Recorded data
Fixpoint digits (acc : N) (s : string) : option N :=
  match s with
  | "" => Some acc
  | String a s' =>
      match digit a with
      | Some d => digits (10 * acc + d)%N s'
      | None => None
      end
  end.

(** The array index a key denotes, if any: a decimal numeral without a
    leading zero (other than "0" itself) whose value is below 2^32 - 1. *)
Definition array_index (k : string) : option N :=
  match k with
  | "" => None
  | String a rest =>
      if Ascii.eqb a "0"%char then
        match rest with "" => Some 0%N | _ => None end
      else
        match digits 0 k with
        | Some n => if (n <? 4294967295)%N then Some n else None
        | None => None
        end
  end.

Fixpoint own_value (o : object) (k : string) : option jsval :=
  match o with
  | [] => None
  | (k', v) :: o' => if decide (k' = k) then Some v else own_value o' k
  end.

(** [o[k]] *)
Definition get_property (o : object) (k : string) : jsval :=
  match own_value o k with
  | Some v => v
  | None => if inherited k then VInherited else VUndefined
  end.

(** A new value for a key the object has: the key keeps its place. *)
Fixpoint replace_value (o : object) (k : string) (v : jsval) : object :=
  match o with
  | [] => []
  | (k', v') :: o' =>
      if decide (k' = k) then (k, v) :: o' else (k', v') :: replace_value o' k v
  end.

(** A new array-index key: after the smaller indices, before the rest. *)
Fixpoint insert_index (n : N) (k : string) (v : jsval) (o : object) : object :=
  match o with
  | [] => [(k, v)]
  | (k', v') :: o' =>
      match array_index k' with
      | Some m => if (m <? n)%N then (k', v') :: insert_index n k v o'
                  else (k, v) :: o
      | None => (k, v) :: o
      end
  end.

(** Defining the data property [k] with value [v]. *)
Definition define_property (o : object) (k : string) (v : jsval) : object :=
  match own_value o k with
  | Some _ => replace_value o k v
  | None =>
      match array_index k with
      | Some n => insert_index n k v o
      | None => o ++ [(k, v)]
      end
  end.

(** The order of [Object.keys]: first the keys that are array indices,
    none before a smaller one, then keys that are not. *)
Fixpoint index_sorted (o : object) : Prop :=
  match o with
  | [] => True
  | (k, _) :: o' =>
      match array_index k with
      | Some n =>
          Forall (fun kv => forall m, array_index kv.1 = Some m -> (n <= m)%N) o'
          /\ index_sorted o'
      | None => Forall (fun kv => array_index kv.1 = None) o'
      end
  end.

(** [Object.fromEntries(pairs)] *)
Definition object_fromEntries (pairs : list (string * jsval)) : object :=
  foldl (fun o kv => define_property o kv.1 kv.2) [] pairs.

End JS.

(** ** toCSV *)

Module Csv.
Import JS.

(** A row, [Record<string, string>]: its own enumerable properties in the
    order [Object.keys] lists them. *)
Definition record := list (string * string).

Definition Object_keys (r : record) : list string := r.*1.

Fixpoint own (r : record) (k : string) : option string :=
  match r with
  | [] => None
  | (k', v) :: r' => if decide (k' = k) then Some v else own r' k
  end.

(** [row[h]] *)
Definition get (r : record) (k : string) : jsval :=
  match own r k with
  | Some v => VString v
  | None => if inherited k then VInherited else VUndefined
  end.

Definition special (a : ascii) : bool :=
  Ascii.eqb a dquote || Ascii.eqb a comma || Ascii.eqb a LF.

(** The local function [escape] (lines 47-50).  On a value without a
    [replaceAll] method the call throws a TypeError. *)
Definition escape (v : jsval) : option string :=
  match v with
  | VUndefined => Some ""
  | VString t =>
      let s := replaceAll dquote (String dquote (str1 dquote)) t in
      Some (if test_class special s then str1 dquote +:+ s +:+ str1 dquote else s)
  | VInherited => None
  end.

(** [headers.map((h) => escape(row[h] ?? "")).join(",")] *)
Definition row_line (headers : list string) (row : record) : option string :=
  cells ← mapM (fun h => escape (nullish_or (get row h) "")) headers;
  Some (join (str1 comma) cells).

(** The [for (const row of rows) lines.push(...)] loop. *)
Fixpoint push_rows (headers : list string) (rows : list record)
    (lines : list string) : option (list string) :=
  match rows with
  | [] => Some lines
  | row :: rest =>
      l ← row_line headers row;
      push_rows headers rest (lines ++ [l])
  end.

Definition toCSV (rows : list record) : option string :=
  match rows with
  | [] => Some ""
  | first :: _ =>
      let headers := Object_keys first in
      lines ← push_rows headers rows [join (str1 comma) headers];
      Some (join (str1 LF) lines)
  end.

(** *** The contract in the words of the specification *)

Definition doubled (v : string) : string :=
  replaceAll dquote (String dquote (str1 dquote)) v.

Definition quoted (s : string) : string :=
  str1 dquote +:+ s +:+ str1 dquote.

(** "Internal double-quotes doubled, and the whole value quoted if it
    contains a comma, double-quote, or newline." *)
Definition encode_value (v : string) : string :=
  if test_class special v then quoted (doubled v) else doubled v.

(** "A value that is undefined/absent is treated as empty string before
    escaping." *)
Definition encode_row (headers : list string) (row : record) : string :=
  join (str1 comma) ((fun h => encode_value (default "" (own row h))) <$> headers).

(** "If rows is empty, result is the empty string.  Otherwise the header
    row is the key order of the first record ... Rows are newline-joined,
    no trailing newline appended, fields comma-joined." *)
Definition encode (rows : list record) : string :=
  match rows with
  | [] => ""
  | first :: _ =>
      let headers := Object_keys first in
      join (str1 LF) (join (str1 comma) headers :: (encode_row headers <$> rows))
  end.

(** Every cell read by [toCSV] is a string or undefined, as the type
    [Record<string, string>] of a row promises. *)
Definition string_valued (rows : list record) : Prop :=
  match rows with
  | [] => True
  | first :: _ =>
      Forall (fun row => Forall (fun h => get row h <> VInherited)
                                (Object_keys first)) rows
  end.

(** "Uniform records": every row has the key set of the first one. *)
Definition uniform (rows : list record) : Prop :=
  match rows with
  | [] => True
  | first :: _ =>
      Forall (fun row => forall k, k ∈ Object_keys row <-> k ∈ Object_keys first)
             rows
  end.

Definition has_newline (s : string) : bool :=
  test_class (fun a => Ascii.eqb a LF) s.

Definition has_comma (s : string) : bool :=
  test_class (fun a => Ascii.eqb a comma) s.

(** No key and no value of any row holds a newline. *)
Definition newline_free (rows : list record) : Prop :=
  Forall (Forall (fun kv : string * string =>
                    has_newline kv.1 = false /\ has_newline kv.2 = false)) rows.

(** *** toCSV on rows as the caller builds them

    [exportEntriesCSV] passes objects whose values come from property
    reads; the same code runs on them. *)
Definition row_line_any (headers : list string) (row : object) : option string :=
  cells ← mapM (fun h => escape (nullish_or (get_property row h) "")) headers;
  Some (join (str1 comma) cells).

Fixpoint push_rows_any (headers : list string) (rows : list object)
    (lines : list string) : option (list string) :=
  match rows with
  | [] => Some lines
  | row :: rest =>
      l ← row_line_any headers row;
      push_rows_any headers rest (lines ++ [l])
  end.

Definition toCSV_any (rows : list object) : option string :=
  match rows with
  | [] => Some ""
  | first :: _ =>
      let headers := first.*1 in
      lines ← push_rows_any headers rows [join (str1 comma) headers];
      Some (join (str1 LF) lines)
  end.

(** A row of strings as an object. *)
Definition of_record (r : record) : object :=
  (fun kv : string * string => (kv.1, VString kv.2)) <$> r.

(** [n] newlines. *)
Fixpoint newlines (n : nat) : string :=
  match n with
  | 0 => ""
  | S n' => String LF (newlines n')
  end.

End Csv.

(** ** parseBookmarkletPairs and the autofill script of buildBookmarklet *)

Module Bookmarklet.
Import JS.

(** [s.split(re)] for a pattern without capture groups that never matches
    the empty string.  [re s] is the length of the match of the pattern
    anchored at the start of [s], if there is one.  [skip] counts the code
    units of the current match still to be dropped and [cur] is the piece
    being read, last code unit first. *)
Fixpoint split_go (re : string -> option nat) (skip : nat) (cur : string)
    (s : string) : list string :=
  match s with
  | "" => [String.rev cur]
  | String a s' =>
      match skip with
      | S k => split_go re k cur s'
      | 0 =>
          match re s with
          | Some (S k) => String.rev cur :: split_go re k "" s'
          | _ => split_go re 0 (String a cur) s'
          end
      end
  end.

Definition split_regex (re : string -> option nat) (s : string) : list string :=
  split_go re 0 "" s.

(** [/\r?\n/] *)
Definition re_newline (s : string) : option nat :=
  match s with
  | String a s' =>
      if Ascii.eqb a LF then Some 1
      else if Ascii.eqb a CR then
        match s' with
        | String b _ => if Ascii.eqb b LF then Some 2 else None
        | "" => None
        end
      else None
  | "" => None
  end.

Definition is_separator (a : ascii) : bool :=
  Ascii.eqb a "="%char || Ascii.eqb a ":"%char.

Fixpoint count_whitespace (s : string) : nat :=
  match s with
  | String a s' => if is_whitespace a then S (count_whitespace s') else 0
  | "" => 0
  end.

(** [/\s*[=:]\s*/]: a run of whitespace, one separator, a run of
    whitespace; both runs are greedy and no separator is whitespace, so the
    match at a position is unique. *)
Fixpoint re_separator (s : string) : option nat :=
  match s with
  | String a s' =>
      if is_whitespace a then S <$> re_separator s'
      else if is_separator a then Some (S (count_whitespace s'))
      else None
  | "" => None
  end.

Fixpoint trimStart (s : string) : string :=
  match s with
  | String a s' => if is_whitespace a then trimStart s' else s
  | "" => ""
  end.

...

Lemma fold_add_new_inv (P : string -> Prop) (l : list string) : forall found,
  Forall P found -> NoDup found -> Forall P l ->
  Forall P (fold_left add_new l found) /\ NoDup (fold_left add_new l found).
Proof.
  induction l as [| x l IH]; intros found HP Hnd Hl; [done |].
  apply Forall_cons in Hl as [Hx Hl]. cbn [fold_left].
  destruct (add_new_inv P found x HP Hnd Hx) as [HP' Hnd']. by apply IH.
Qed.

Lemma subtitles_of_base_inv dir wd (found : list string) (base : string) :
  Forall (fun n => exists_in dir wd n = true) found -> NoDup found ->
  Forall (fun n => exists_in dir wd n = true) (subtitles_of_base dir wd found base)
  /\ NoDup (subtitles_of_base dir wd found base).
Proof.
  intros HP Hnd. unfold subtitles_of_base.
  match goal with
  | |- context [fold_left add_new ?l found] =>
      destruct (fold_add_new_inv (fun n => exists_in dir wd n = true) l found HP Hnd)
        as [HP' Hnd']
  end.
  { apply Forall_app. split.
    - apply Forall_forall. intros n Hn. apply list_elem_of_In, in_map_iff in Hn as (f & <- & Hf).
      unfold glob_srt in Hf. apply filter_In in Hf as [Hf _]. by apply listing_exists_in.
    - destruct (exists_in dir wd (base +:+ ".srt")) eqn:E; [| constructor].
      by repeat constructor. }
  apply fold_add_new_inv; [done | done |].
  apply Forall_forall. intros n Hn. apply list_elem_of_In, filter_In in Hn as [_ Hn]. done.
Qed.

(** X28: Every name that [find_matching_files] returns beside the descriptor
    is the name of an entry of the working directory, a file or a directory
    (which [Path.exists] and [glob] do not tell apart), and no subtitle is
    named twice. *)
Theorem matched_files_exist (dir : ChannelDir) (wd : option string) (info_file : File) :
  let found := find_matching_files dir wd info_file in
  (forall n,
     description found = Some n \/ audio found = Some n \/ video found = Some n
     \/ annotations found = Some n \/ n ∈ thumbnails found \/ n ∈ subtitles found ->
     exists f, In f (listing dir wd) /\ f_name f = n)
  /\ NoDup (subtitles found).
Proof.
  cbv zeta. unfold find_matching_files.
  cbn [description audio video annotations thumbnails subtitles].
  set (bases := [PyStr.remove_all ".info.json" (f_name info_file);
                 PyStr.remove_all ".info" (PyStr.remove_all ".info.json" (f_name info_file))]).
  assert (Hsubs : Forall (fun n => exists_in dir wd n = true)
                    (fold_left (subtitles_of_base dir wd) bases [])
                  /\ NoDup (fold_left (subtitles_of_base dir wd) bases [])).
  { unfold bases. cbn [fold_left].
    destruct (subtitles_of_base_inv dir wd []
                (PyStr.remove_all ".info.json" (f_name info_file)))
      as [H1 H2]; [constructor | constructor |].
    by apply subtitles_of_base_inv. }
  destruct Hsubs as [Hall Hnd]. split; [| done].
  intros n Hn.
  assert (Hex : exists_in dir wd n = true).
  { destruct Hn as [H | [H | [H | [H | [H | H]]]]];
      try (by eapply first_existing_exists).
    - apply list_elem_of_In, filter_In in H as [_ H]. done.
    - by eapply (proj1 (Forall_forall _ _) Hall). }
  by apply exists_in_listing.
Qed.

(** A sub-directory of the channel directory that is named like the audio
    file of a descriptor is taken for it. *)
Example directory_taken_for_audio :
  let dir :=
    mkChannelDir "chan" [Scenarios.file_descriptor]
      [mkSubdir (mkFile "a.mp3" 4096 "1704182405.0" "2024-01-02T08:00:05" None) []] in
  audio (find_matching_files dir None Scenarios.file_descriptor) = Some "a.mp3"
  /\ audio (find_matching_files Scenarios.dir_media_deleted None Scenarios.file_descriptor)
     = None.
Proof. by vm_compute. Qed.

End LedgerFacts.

> _Problem statement_: Reproduce verbatim the lines above, from the line with "Definition of_record (r" through the line with "else if Ascii.eqb a CR then".

> _Exercise result_:
Definition of_record (r : record) : object :=
  (fun kv : string * string => (kv.1, VString kv.2)) <$> r.

(** [n] newlines. *)
Fixpoint newlines (n : nat) : string :=
  match n with
  | 0 => ""
  | S n' => String LF (newlines n')
  end.

End Csv.

(** ** parseBookmarkletPairs and the autofill script of buildBookmarklet *)

Module Bookmarklet.
Import JS.

(** [s.split(re)] for a pattern without capture groups that never matches
    the empty string.  [re s] is the length of the match of the pattern
    anchored at the start of [s], if there is one.  [skip] counts the code
    units of the current match still to be dropped and [cur] is the piece
    being read, last code unit first. *)
Fixpoint split_go (re : string -> option nat) (skip : nat) (cur : string)
    (s : string) : list string :=
  match s with
  | "" => [String.rev cur]
  | String a s' =>
      match skip with
      | S k => split_go re k cur s'
      | 0 =>
          match re s with
          | Some (S k) => String.rev cur :: split_go re k "" s'
          | _ => split_go re 0 (String a cur) s'
          end
      end
  end.

Definition split_regex (re : string -> option nat) (s : string) : list string :=
  split_go re 0 "" s.

(** [/\r?\n/] *)
Definition re_newline (s : string) : option nat :=
  match s with
  | String a s' =>
      if Ascii.eqb a LF then Some 1
      else if Ascii.eqb a CR then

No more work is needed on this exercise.